REQUIREMENT
Every line of the entries below from the one containing "(** The system" to the one containing "Definition EOF : Z := -1.", both ends included, must be written out exactly. No other line belongs in the answer.
#####
(* ===== verification/Keys.v ===== *)
(** * [awg genkey], [genpsk] and [pubkey] (src/genkey.c, src/pubkey.c)

    The commands that make keys.  The sources of randomness and the standard input are the
    environment's; a command returns its exit status and what it prints. *)

From S2P Require Import Prelude Ctype CString Encoding Curve25519 Rfc7748 X25519.
#[local] Open Scope Z_scope.
#[local] Opaque Z.pow.

(** ** Randomness *)

Class Random := {
  (** [getentropy], [None] when it fails. *)
  getentropy : nat -> option (list byte);
  (** What the [getrandom] system call stores; it may be less than asked for. *)
  getrandom : nat -> list byte;
  (** /dev/urandom, [None] when it does not open: what the [n]-th [read] of some bytes
      stores, nothing for an error or the end. *)
  urandom : option (nat -> nat -> list byte);
}.

(** The system calls store no more than they are asked for. *)
Class RandomLaws (R : Random) := {
  getentropy_length : forall n s, getentropy n = Some s -> length s = n;
  urandom_length : forall rd k n, urandom = Some rd -> (length (rd k n) <= n)%nat;
}.

(** The loop over [read], at its [k]-th turn, [out] being stored. *)
Fixpoint read_loop (fuel : nat) (rd : nat -> nat -> list byte) (k : nat) (out : list byte) (len : nat) :
    outcome (list byte) :=
  match fuel with
  | O => OutOfFuel
  | S fuel' =>
      if (length out <? len)%nat then
        let s := rd k (len - length out)%nat in
        if (length s =? 0)%nat then Returns out
        else read_loop fuel' rd (S k) (out ++ s) len
      else Returns out
  end.

Definition get_random_bytes `{Random} (len : nat) : outcome (option (list byte)) :=
  if (256 <? len)%nat then Returns None
  else
    match getentropy len with
    | Some s => Returns (Some s)
    | None =>
        if (length (getrandom len) =? len)%nat then Returns (Some (getrandom len))
        else
          match urandom with
          | None => Returns None
          | Some rd =>
              obind (read_loop (S len) rd 0 [] len)
                (fun out => Returns (if (length out =? len)%nat then Some out else None))
          end
    end.

(** ** The commands *)

Definition genkey_main `{Random} (argv : list (list byte)) : outcome (Z * list byte) :=
  match argv with
  | [cmd] =>
      obind (get_random_bytes WG_KEY_LEN) (fun res =>
        match res with
        | None => Returns (1, [])
        | Some key =>
            let key := if strcmp_eq cmd (text "genkey") then curve25519_clamp_secret key else key in
            Returns (0, key_to_base64 key ++ [x0a])
        end)
  | _ => Returns (1, [])
  end.

Definition EOF : Z := -1.

(** The loop over the characters after the key: whether only white space and NULs follow. *)
Fixpoint trailing_loop (stdin : list byte) : outcome bool :=
  match stdin with
  | c :: rest =>
      if (b2z c =? 0) || char_is_space (b2z c) then trailing_loop rest else Returns false
  | [] => if (EOF =? 0) || char_is_space EOF then OutOfFuel else Returns true
  end.

Definition pubkey_main `{Platform} (stdin : list byte) (argv : list (list byte)) : outcome (Z * list byte) :=
  match argv with
  | [_] =>
      let base64 := take (WG_KEY_LEN_BASE64 - 1) stdin in
      if negb (length base64 =? WG_KEY_LEN_BASE64 - 1)%nat then Returns (1, [])
      else
        obind (trailing_loop (drop (WG_KEY_LEN_BASE64 - 1) stdin)) (fun ok =>
          if negb ok then Returns (1, [])
          else
            let '(key, ok) := key_from_base64 (repeat x00 WG_KEY_LEN) (c_str base64) in
            if negb ok then Returns (1, [])
            else Returns (0, key_to_base64 (curve25519_generate_public key) ++ [x0a]))
  | _ => Returns (1, [])
  end.

(** ** What the commands print *)

Lemma read_loop_ends (fuel len k : nat) (rd : nat -> nat -> list byte) (out : list byte) :
  (forall k n, length (rd k n) <= n)%nat -> (length out <= len)%nat -> (len - length out < fuel)%nat ->
  exists s, read_loop fuel rd k out len = Returns s /\ (length s <= len)%nat.
Proof.
  intros Hrd. revert k out. induction fuel as [|fuel IH]; intros k out Hl Hf; [lia |]. cbn [read_loop].
  destruct (Nat.ltb_spec (length out) len); [| by eexists].
  destruct (Nat.eqb_spec (length (rd k (len - length out)%nat)) 0); [by eexists |].
  specialize (Hrd k (len - length out)%nat). apply IH; rewrite length_app; lia.
Qed.

Lemma get_random_bytes_cases `{R : Random} `{!RandomLaws R} (len : nat) :
  get_random_bytes len = Returns None
  \/ exists s, get_random_bytes len = Returns (Some s) /\ length s = len.
Proof.
  unfold get_random_bytes. destruct (_ <? _)%nat; [by left |].
  destruct (getentropy len) as [s |] eqn:E; [right; exists s; split; [done | by apply getentropy_length] |].
  destruct (Nat.eqb_spec (length (getrandom len)) len); [right; by eexists |].
  destruct urandom as [rd |] eqn:Eu; [| by left].
  destruct (read_loop_ends (S len) len 0 rd []) as (s & -> & _); cbn [length obind]; [| lia.. |].
  - intros i m. by apply urandom_length.
  - destruct (Nat.eqb_spec (length s) len); [right; by eexists | by left].
Qed.

Lemma clamp_idem (k : Z) : clamp (clamp k) = clamp k.
Proof. unfold clamp. zlia. Qed.

Lemma clamp_secret_length (s : list byte) : length (curve25519_clamp_secret s) = length s.
Proof. destruct s as [|b s]; [done |]. unfold curve25519_clamp_secret. by rewrite length_insert. Qed.

(** [genkey] and [genpsk] always end; they fail without printing, or print the base64 text
    of 32 random bytes, which for [genkey] are already clamped. *)
Theorem genkey_main_spec `{R : Random} `{!RandomLaws R} (cmd : list byte) :
  genkey_main [cmd] = Returns (1, [])
  \/ exists key, genkey_main [cmd] = Returns (0, key_to_base64 key ++ [x0a]) /\ length key = 32%nat
     /\ (cmd = text "genkey" -> le_bytes key = clamp (le_bytes key)).
Proof.
  unfold genkey_main. destruct (get_random_bytes_cases WG_KEY_LEN) as [-> | (s & -> & Hs)]; [by left |]. right.
  cbn [obind]. destruct (strcmp_eq cmd (text "genkey")) eqn:E.
  - exists (curve25519_clamp_secret s). rewrite clamp_secret_length, clamp_ok by done. split; [done |]. split; [done |].
    by rewrite clamp_idem.
  - exists s. split; [done |]. split; [done |]. intros ->. unfold strcmp_eq in E. by rewrite beq_refl in E.
Qed.

(** White space or NUL. *)
Definition is_blank (c : byte) : bool := (b2z c =? 0) || char_is_space (b2z c).

Lemma trailing_loop_spec (s : list byte) : trailing_loop s = Returns (forallb is_blank s).
Proof.
  induction s as [|c s IH]; [done |]. cbn [trailing_loop forallb]. unfold is_blank at 1.
  destruct (_ || _); [exact IH | done].
Qed.

Lemma c_str_take (s : list byte) : c_str s = take (length (c_str s)) s.
Proof. induction s as [|c s IH]; [done |]. cbn [c_str]. destruct (Byte.eqb c x00); [done |]. cbn. by rewrite <- IH. Qed.

Lemma key_text_no_nul (key : list byte) : ~ In x00 (key_to_base64 key).
Proof.
  intros Hin. pose proof (key_to_base64_chars key) as Hc. rewrite List.Forall_forall in Hc.
  specialize (Hc _ Hin). revert Hc. vm_compute. intuition discriminate.
Qed.

Lemma generate_public_spec (key : list byte) : length key = 32%nat ->
  curve25519_generate_public key = bytes_le 32 (x25519 (clamp (le_bytes key)) 9).
Proof. intros Hk. unfold curve25519_generate_public. by rewrite curve25519_x25519. Qed.

(** C40: [pubkey] answers exactly the keys: when its input is the base64 text of a 32-byte key
    followed by white space or NULs it prints the base64 text of the public key of X25519,
    with base point 9; on any other input it fails and prints nothing.  It always ends. *)
Theorem pubkey_main_spec `{Platform} (stdin cmd : list byte) :
  (exists key blanks, length key = 32%nat /\ stdin = key_to_base64 key ++ blanks /\ forallb is_blank blanks = true
     /\ pubkey_main stdin [cmd]
        = Returns (0, key_to_base64 (bytes_le 32 (x25519 (clamp (le_bytes key)) 9)) ++ [x0a]))
  \/ (pubkey_main stdin [cmd] = Returns (1, [])
      /\ forall key blanks, length key = 32%nat -> forallb is_blank blanks = true ->
         stdin <> key_to_base64 key ++ blanks).
Proof.
  unfold pubkey_main. set (base64 := take _ stdin). set (rest := drop _ stdin).
  assert (forall key blanks, length key = 32%nat -> stdin = key_to_base64 key ++ blanks ->
          base64 = key_to_base64 key /\ rest = blanks) as Hsplit.
  { intros key blanks Hk ->. subst base64 rest. pose proof (key_to_base64_length key Hk) as Hl.
    change (WG_KEY_LEN_BASE64 - 1)%nat with 44%nat. rewrite <- Hl. split; [apply take_app_length | apply drop_app_length]. }
  destruct (Nat.eqb_spec (length base64) (WG_KEY_LEN_BASE64 - 1)) as [Hl | Hl]; cbn [negb].
  2: { right. split; [done |]. intros key blanks Hk _ [E _]%Hsplit; [| done]. apply Hl. rewrite E. by apply key_to_base64_length. }
  rewrite trailing_loop_spec. cbn [obind]. destruct (forallb is_blank rest) eqn:Hb; cbn [negb].
  2: { right. split; [done |]. intros key blanks Hk Hbl [_ E]%Hsplit; [| done]. by rewrite E, Hbl in Hb. }
  destruct (key_from_base64 _ (c_str base64)) as [key ok] eqn:Ek. destruct ok; cbn [negb].
  - left. pose proof (key_from_base64_length _ _ _ Ek) as Hk. pose proof (key_from_base64_text _ _ _ Ek) as Et.
    exists key, rest. rewrite generate_public_spec by done. split; [done |]. split; [| done].
    assert (c_str base64 = base64) as Ec.
    { rewrite c_str_take. assert (length (c_str base64) = length base64) as ->; [| apply firstn_all].
      by rewrite Et, key_to_base64_length, Hl by done. }
    rewrite <- Et, Ec. symmetry. apply take_drop.
  - right. split; [done |]. intros key' blanks Hk _ [E _]%Hsplit; [| done].
    rewrite E, c_str_no_nul, key_base64_decodes in Ek by (done || apply key_text_no_nul). discriminate.
Qed.

(** A machine without [getentropy] whose device gives one byte at a time. *)
Definition slow_random : Random :=
  {| getentropy := fun _ => None; getrandom := fun _ => [x01];
     urandom := Some (fun k n => if (n =? 0)%nat then [] else [z2b (Z.of_nat k)]) |}.

#[export] Instance slow_random_laws : RandomLaws slow_random.
Proof. split; [done |]. intros rd k n [= <-]. destruct (Nat.eqb_spec n 0); cbn; lia. Qed.

Lemma genkey_main_spec_witness :
  @genkey_main slow_random [text "genkey"] = Returns (1, [])
  \/ exists key, @genkey_main slow_random [text "genkey"] = Returns (0, key_to_base64 key ++ [x0a]) /\ length key = 32%nat
     /\ (text "genkey" = text "genkey" -> le_bytes key = clamp (le_bytes key)).
Proof. apply (@genkey_main_spec slow_random slow_random_laws (text "genkey")). Defined.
#####
RESULT
(** The system calls store no more than they are asked for. *)
Class RandomLaws (R : Random) := {
  getentropy_length : forall n s, getentropy n = Some s -> length s = n;
  urandom_length : forall rd k n, urandom = Some rd -> (length (rd k n) <= n)%nat;
}.

(** The loop over [read], at its [k]-th turn, [out] being stored. *)
Fixpoint read_loop (fuel : nat) (rd : nat -> nat -> list byte) (k : nat) (out : list byte) (len : nat) :
    outcome (list byte) :=
  match fuel with
  | O => OutOfFuel
  | S fuel' =>
      if (length out <? len)%nat then
        let s := rd k (len - length out)%nat in
        if (length s =? 0)%nat then Returns out
        else read_loop fuel' rd (S k) (out ++ s) len
      else Returns out
  end.

Definition get_random_bytes `{Random} (len : nat) : outcome (option (list byte)) :=
  if (256 <? len)%nat then Returns None
  else
    match getentropy len with
    | Some s => Returns (Some s)
    | None =>
        if (length (getrandom len) =? len)%nat then Returns (Some (getrandom len))
        else
          match urandom with
          | None => Returns None
          | Some rd =>
              obind (read_loop (S len) rd 0 [] len)
                (fun out => Returns (if (length out =? len)%nat then Some out else None))
          end
    end.

(** ** The commands *)

Definition genkey_main `{Random} (argv : list (list byte)) : outcome (Z * list byte) :=
  match argv with
  | [cmd] =>
      obind (get_random_bytes WG_KEY_LEN) (fun res =>
        match res with
        | None => Returns (1, [])
        | Some key =>
            let key := if strcmp_eq cmd (text "genkey") then curve25519_clamp_secret key else key in
            Returns (0, key_to_base64 key ++ [x0a])
        end)
  | _ => Returns (1, [])
  end.

Definition EOF : Z := -1.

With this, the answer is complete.